What you are asked to do: Each line from the one that contains "Definition int_true_divide (a" to the end of the material must be set down exactly, and no line before it.

Source records:
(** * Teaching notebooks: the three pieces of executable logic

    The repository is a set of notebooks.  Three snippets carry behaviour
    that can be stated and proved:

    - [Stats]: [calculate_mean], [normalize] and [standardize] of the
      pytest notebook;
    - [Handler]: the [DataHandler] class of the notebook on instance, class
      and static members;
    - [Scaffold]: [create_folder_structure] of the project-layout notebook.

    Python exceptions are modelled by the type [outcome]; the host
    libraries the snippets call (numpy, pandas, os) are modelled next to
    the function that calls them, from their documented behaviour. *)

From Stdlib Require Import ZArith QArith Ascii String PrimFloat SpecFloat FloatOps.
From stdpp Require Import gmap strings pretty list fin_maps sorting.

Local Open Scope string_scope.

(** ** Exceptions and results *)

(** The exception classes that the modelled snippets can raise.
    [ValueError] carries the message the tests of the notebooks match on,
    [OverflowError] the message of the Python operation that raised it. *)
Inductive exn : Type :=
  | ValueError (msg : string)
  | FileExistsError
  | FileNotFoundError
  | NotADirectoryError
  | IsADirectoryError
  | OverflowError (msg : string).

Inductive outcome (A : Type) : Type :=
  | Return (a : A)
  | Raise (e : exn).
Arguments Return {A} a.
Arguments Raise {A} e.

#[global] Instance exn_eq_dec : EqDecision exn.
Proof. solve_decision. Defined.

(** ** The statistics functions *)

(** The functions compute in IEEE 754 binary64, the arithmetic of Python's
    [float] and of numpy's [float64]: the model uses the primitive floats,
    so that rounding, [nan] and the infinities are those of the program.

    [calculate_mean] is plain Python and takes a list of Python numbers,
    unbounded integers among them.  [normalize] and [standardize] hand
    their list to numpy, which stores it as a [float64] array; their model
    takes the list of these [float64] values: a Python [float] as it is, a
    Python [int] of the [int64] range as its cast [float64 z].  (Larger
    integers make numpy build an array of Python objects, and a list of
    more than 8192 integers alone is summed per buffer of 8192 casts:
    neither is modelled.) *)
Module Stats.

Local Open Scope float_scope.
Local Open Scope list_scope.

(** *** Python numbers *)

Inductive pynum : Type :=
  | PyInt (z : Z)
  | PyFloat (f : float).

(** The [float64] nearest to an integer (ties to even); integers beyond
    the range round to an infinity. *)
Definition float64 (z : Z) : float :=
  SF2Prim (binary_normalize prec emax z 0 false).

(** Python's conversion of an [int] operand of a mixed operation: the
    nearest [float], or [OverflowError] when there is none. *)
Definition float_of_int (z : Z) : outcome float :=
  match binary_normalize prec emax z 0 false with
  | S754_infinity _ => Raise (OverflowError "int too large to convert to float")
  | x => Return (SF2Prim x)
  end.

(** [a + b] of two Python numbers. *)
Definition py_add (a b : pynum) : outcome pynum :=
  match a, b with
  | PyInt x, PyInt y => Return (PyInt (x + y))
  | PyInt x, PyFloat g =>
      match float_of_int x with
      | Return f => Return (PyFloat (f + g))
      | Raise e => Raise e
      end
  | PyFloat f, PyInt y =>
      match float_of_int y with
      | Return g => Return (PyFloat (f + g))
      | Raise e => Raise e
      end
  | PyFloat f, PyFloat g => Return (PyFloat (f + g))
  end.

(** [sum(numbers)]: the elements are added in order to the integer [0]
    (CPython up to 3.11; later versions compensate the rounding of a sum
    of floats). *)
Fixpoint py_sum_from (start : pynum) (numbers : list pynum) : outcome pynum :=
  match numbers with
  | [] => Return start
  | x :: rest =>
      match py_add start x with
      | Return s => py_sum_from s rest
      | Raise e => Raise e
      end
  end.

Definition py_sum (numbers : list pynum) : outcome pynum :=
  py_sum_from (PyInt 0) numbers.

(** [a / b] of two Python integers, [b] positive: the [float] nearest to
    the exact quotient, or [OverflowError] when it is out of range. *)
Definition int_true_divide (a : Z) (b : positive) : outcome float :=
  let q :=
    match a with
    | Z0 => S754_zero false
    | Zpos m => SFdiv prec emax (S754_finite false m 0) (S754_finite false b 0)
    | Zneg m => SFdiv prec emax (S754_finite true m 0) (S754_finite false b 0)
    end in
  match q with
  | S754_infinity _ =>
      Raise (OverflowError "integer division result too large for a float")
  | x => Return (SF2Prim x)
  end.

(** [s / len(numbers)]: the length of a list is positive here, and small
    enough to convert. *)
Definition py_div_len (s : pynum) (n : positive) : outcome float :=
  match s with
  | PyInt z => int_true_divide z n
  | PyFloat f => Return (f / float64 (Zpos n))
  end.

Solved exercise:
Definition int_true_divide (a : Z) (b : positive) : outcome float :=
  let q :=
    match a with
    | Z0 => S754_zero false
    | Zpos m => SFdiv prec emax (S754_finite false m 0) (S754_finite false b 0)
    | Zneg m => SFdiv prec emax (S754_finite true m 0) (S754_finite false b 0)
    end in
  match q with
  | S754_infinity _ =>
      Raise (OverflowError "integer division result too large for a float")
  | x => Return (SF2Prim x)
  end.

(** [s / len(numbers)]: the length of a list is positive here, and small
    enough to convert. *)
Definition py_div_len (s : pynum) (n : positive) : outcome float :=
  match s with
  | PyInt z => int_true_divide z n
  | PyFloat f => Return (f / float64 (Zpos n))
  end.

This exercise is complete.